In: Physics
1A) A 0.3-kg block, attached to a spring, executes simple harmonic motion according to x = 0.08 cos (35 rad/s⋅t), where x is in meters and t is in seconds. Find the total energy of the spring-mass system.
Ans.E =1.18 J
1B) A 1.5-kg cart attached to an ideal spring with a force constant (spring constant) of 20 N/m oscillates on a horizontal, frictionless track. At time t = 0.00 s, the cart is released from rest at position x = 10 cm from the equilibrium point.
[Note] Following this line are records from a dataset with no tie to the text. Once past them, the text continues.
Definition bounds_step (b : Bounds) (coord : Coord2) : Bounds :=
  {| minX := JS.Math.min (minX b) (cx coord);
     maxX := JS.Math.max (maxX b) (cx coord);
     minZ := JS.Math.min (minZ b) (cz coord);
     maxZ := JS.Math.max (maxZ b) (cz coord) |}.

Definition bounds (coordinates : list Coord2) : Bounds :=
  fold_left bounds_step coordinates bounds_init.

Definition width (b : Bounds) : JS.number := maxX b - minX b.
Definition height (b : Bounds) : JS.number := maxZ b - minZ b.

Definition calcScalingFactors (coordinates : list Coord2) : Factors :=
  match coordinates with
  | [] =>
      {| f_scale := JS.Undefined;
         f_xScale := JS.Defined Lit.n1; f_zScale := JS.Defined Lit.n1;
         f_xOffset := Lit.n0; f_zOffset := Lit.n0 |}
  | _ =>
      let b := bounds coordinates in
      let xScale := if width b >? Lit.n0 then Lit.n20 / width b else Lit.n1 in
      let zScale := if height b >? Lit.n0 then Lit.n20 / height b else Lit.n1 in
      let scale := JS.Math.min xScale zScale * Lit.n0_95 in
      let centerX := (minX b + maxX b) / Lit.n2 in
      let centerZ := (minZ b + maxZ b) / Lit.n2 in
      {| f_scale := JS.Defined scale;
         f_xScale := JS.Undefined; f_zScale := JS.Undefined;
         f_xOffset := - centerX; f_zOffset := - centerZ |}
  end.

Record Offset : Set := mkOffset { ox : JS.number; oz : JS.number }.

(** The [transformations] state of the component. *)
Record Transformations : Set := mkTransformations {
  scale : JS.number;
  rotation : JS.number;
  translateX : JS.number;
  translateY : JS.number;
  baseScale : JS.value JS.number;
  baseOffset : Offset
}.

(** The state the component starts from when nothing is stored. *)
Definition defaultTransformations : Transformations :=
  {| scale := Lit.n1; rotation := Lit.n0;
     translateX := Lit.n0; translateY := Lit.n0;
     baseScale := JS.Defined Lit.n1;
     baseOffset := {| ox := Lit.n0; oz := Lit.n0 |} |}.

(** The effect on [seats]: the state update
    [prev => ({...prev, baseScale: factors.scale, baseOffset: {...}})]. *)
Definition updateBase (seats : list Seat) (prev : Transformations)
  : Transformations :=
  let coordinates :=
    map (fun seat => {| cx := px (coordinates seat); cz := pz (coordinates seat) |})
        seats in
  let factors := calcScalingFactors coordinates in
  {| scale := scale prev;
     rotation := rotation prev;
     translateX := translateX prev;
     translateY := translateY prev;
     baseScale := f_scale factors;
     baseOffset := {| ox := f_xOffset factors; oz := f_zOffset factors |} |}.

(** The property key [seat.section] stands for: [undefined] is converted to
    the string of its name. *)
Definition propertyKey (section : JS.value string) : string :=
  match section with
  | JS.Undefined => "undefined"%string
  | JS.Defined s => s
  end.

(** The property names of [Object.prototype], which the object [counts],
    made by [{}], inherits: [__proto__] is an accessor, the others are
    functions. *)
Definition objectPrototype : list string :=
  [ "constructor"; "__defineGetter__"; "__defineSetter__"; "hasOwnProperty";
    "__lookupGetter__"; "__lookupSetter__"; "isPrototypeOf";
    "propertyIsEnumerable"; "toString"; "valueOf"; "__proto__";
    "toLocaleString" ]%string.

(** What [counts[key]] can give and [counts[key] = ...] can store: nothing, a
    number, an inherited member of [Object.prototype] (a function, or for
    [__proto__] the prototype itself), or the text that [+ 1] makes of such
    a member: the member's own text followed by [ones] digits [1]. *)
Inductive CountValue : Set :=
| Absent
| Number (n : JS.number)
| Member (name : string)
| Text (member : string) (ones : nat).

(** The object [counts] of the effect that counts seats by section: its own
    properties with their values.  The one use of the object is the number
    of its keys, so the order of the properties is left as the order of
    insertion. *)
Definition Counts : Set := list (string * CountValue).

Fixpoint getOwn (key : string) (counts : Counts) : option CountValue :=
  match counts with
  | [] => None
  | (k, v) :: counts' => if String.eqb k key then Some v else getOwn key counts'
  end.

(** [counts[key]]: the own property, or else what the prototype has. *)
Definition getCount (key : string) (counts : Counts) : CountValue :=
  match getOwn key counts with
  | Some v => v
  | None => if existsb (String.eqb key) objectPrototype then Member key else Absent
  end.

(** [(value || 0) + 1]: a number is added to; an object or a text, which
    are truthy, is joined as text with [1]. *)
Definition plusOne (value : CountValue) : CountValue :=
  match value with
  | Absent => Number (Lit.n0 + Lit.n1)
  | Number n => Number (JS.orElse n Lit.n0 + Lit.n1)
  | Member name => Text name 1
  | Text member ones => Text member (S ones)
  end.

Fixpoint setOwn (key : string) (value : CountValue) (counts : Counts) : Counts :=
  match counts with
  | [] => [(key, value)]
  | (k, v) :: counts' =>
      if String.eqb k key then (k, value) :: counts'
      else (k, v) :: setOwn key value counts'
  end.

(** [counts[key] = value] for a number or a text: the inherited setter of
    [__proto__] ignores both and no own property is made; every other key
    becomes or stays an own property. *)
Definition setCount (key : string) (value : CountValue) (counts : Counts) : Counts :=
  if String.eqb key "__proto__" then counts else setOwn key value counts.

(** The callback of [seats.forEach]:
    [counts[seat.section] = (counts[seat.section] || 0) + 1]. *)
Definition countSeat (counts : Counts) (seat : Seat) : Counts :=
  let key := propertyKey (section seat) in
  setCount key (plusOne (getCount key counts)) counts.

Definition sectionCounts (seats : list Seat) : Counts :=
  fold_left countSeat seats [].

(** [Object.keys(counts)]. *)
Definition keys (counts : Counts) : list string := map fst counts.

(** Three-element arrays [[x, y, z]]. *)
Definition Vec3 : Set := (JS.number * JS.number * JS.number)%type.

Section Pipeline.

(** [JS.Math.cos] and [JS.Math.sin], whose results the language leaves to the
    implementation. *)
Variables cos sin : JS.number -> JS.number.

(** The position computed in the body of the [Seat] component. *)
Definition Seat_transformedPosition (position : Vec3) (transformations : Transformations)
  : Vec3 :=
  let '(p0, _, p2) := position in
  let angle := rotation transformations * (JS.Math.PI / Lit.n180) in
  let basePosition : Vec3 :=
    ((p0 + ox (baseOffset transformations)) * JS.to_number (baseScale transformations),
     Lit.n1,
     (p2 + oz (baseOffset transformations)) * JS.to_number (baseScale transformations)) in
  let '(b0, b1, b2) := basePosition in
  let flippedX := b0 in
  let flippedZ := - b2 in
  let rotatedX := flippedX * cos angle - flippedZ * sin angle in
  let rotatedZ := flippedX * sin angle + flippedZ * cos angle in
  (rotatedX * scale transformations + translateX transformations,
   b1,
   rotatedZ * scale transformations + translateY transformations).

(** The position [handleSeatSelect] derives again for the camera target. *)
Definition handleSeatSelect_transformedPosition (seat : Seat)
  (transformations : Transformations) : Vec3 :=
  let basePosition : Vec3 :=
    ((px (coordinates seat) + ox (baseOffset transformations))
       * JS.to_number (baseScale transformations),
     Lit.n1,
     (pz (coordinates seat) + oz (baseOffset transformations))
       * JS.to_number (baseScale transformations)) in
  let '(b0, b1, b2) := basePosition in
  let flippedX := b0 in
  let flippedZ := - b2 in
  let angle := rotation transformations * (JS.Math.PI / Lit.n180) in
  let rotatedX := flippedX * cos angle - flippedZ * sin angle in
  let rotatedZ := flippedX * sin angle + flippedZ * cos angle in
  (rotatedX * scale transformations + translateX transformations,
   b1,
   rotatedZ * scale transformations + translateY transformations).

(** The [position] property the map passes to each [Seat]. *)
Definition seat_position (seat : Seat) : Vec3 :=
  (px (coordinates seat), py (coordinates seat), pz (coordinates seat)).

End Pipeline.

End StadiumMap.


(** ** utils/modelLoader.js *)

Module ModelLoader.

Definition STADIUM_MODEL_PATH : Str.t := Str.str "/models/stadium.glb".

Definition SUPPORTED_FORMATS : list Str.t :=
  map Str.str [".glb"; ".gltf"; ".fbx"; ".obj"; ".stl"; ".dae"]%string.

(** A [File]: its name, and the bytes [file.arrayBuffer()] resolves to
    ([None] when that promise is rejected). *)
Record File : Set := mkFile { name : Str.t; arrayBuffer : option (list byte) }.

Definition byteAt (buffer : list byte) (i : nat) : Z :=
  match nth_error buffer i with
  | Some b => Z.of_N (Byte.to_N b)
  | None => 0
  end.

(** [view.getUint32(offset, littleEndian)]; [None] is the [RangeError] of a
    read that does not fit in the buffer. *)
Definition getUint32 (buffer : list byte) (offset : nat) (littleEndian : bool)
  : option Z :=
  if (offset + 4 <=? List.length buffer)%nat then
    let b0 := byteAt buffer offset in
    let b1 := byteAt buffer (offset + 1) in
    let b2 := byteAt buffer (offset + 2) in
    let b3 := byteAt buffer (offset + 3) in
    Some (if littleEndian
          then Z.lor b0 (Z.lor (Z.shiftl b1 8)
                 (Z.lor (Z.shiftl b2 16) (Z.shiftl b3 24)))
          else Z.lor b3 (Z.lor (Z.shiftl b2 8)
                 (Z.lor (Z.shiftl b1 16) (Z.shiftl b0 24))))
  else None.

(** The messages of [validateGlbFile], with the values their templates
    interpolate. *)
Inductive Message : Set :=
| NotSupported (fileExtension : Str.t)
| MissingMagic
| UnsupportedVersion (version : Z)
| LengthExceedsSize (fileLength : Z) (byteLength : nat)
| MissingJsonChunk
| AppearsValid
| FormatDetected (fileExtension : Str.t)
| ErrorValidating.

Record Validation : Set := mkValidation { valid : bool; message : Message }.

Definition magic_glTF : Z := 0x676C5446.
Definition chunk_JSON : Z := 0x4E4F534A.

(** The checks on the bytes of a [.glb] file; [None] is an exception. *)
Definition validateGlb (file : File) : option Validation :=
  match arrayBuffer file with
  | None => None
  | Some buffer =>
      match getUint32 buffer 0 false with
      | None => None
      | Some magic =>
          if negb (magic =? magic_glTF)%Z then
            Some {| valid := false; message := MissingMagic |}
          else
            match getUint32 buffer 4 true with
            | None => None
            | Some version =>
                if negb (version =? 2)%Z then
                  Some {| valid := false; message := UnsupportedVersion version |}
                else
                  match getUint32 buffer 8 true with
                  | None => None
                  | Some fileLength =>
                      if (fileLength >? Z.of_nat (List.length buffer))%Z then
                        Some {| valid := false;
                                message := LengthExceedsSize fileLength
                                             (List.length buffer) |}
                      else
                        match getUint32 buffer 16 true with
                        | None => None
                        | Some chunkType =>
                            if negb (chunkType =? chunk_JSON)%Z then
                              Some {| valid := false; message := MissingJsonChunk |}
                            else
                              Some {| valid := true; message := AppearsValid |}
                        end
                  end
            end
      end
  end.

(** [file.name.split('.').pop().toLowerCase()]. *)
Definition extensionOf (name : Str.t) : Str.t :=
  Str.toLowerCase (last (Str.split "." name) []).

Definition validateGlbFile (file : File) : Validation :=
  let fileExtension := extensionOf (name file) in
  let isSupported :=
    existsb (fun ext => Str.includes fileExtension ext) SUPPORTED_FORMATS in
  if negb isSupported then
    {| valid := false; message := NotSupported fileExtension |}
  else if Str.eqb fileExtension (Str.str "glb") then
    match validateGlb file with
    | Some validation => validation
    | None => {| valid := false; message := ErrorValidating |}
    end
  else {| valid := true; message := FormatDetected fileExtension |}.
(** * CMSDataProcessor: header normalizer, version tracker and the
      per-dataset fetch-and-transform pipeline of [main.py]. *)

From Stdlib Require Import ZArith Ascii String List Lia.
From stdpp Require Import base option list strings gmap.
Import ListNotations.

Local Open Scope string_scope.
Local Open Scope list_scope.

(** ** Characters and strings

    A Python [str] is modelled by [string]; each [ascii] is read as the
    code point of the same number (0..255).  On that range Python's
    [str.isupper] holds for A-Z and for the Latin-1 capitals U+00C0..U+00DE
    other than the multiplication sign U+00D7, and [str.lower] adds 32 to
    such a capital. *)

Definition isupper (c : ascii) : bool :=
  let n := nat_of_ascii c in
  ((65 <=? n) && (n <=? 90))%nat
  || ((192 <=? n) && (n <=? 222) && negb (n =? 215))%nat.

Definition lower (c : ascii) : ascii :=
  if isupper c then ascii_of_nat (nat_of_ascii c + 32) else c.

(** [s.lstrip(ch)] for a one-character argument. *)
Fixpoint lstrip (ch : ascii) (s : string) : string :=
  match s with
  | String c s' => if Ascii.eqb c ch then lstrip ch s' else s
  | EmptyString => EmptyString
  end.

(** [s.replace(a, b)] for one-character [a] and [b]. *)
Fixpoint replace (a b : ascii) (s : string) : string :=
  match s with
  | String c s' => String (if Ascii.eqb c a then b else c) (replace a b s')
  | EmptyString => EmptyString
  end.

(** [''.join(parts)]. *)
Definition join (parts : list string) : string :=
  fold_right String.append EmptyString parts.

(** The characters of a string, as the comprehension [for c in col_name]
    visits them. *)
Definition chars (s : string) : list ascii := list_ascii_of_string s.

Module Normalizer.

(** The comprehension's element: ['_' + c.lower() if c.isupper() else c]. *)
Definition snake_char (c : ascii) : string :=
  if isupper c then String "_" (String (lower c) EmptyString)
  else String c EmptyString.

(** The joined comprehension, before [lstrip] and [replace]. *)
Definition joined (s : string) : string := join (map snake_char (chars s)).

(** [_to_snake_case], main.py lines 39-45. *)
Definition _to_snake_case (col_name : string) : string :=
  replace " " "_" (lstrip "_" (joined col_name)).

(** First character tests used to state what the result begins with. *)
Definition starts_with (ch : ascii) (s : string) : bool :=
  match s with
  | String c _ => Ascii.eqb c ch
  | EmptyString => false
  end.

(** Neither an uppercase letter nor a space. *)
Definition plain_char (c : ascii) : bool :=
  negb (isupper c) && negb (Ascii.eqb c " ").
Find the position of the cart and its velocity at t = 5.0 s
Ans. x=8.25 cm
1 A)
given
m = 0.3 kg
x = 0.08*cos(35*t)
compare the above equation with , x = A*cos(w*t)
amplitude, A = 0.08 m
angular frequency, w = 35 rad/s
maximum speed of the block, v_max = A*w
= 0.08*35
= 2.80 m/s
the total energy of the spring-mass system, U = (1/2)*m*v_max^2
= (1/2)*0.3*2.8^2
= 1.176 J
= 1.18 J (when rounded to three significant figures) <<<<<<------------Answer
1 B)
given
m = 1.5 kg
k = 20 N/m
A = x = 10 cm = 0.1 m
angular frequency of motion, w = sqrt(k/m)
= sqrt(20/1.5)
= 3.65 rad/s
we know, position of block,
x = A*cos(w*t)
at t = 5 s
x = 0.1*cos(3.65*5)
= 0.0825 m
= 8.25 cm <<<<<<<<------------------Answer
let v is the velocity of the block.
v = dx/dt
= A*(-sin(w*t))*w
= -A*w*sin(w*t)
at t = 5 s
v = -0.1*3.65*sin(3.65*5)
= 0.206 m/s (or) 20.6 cm/s
<<<<<<<<------------------Answer
Note : use calculator in radian mode.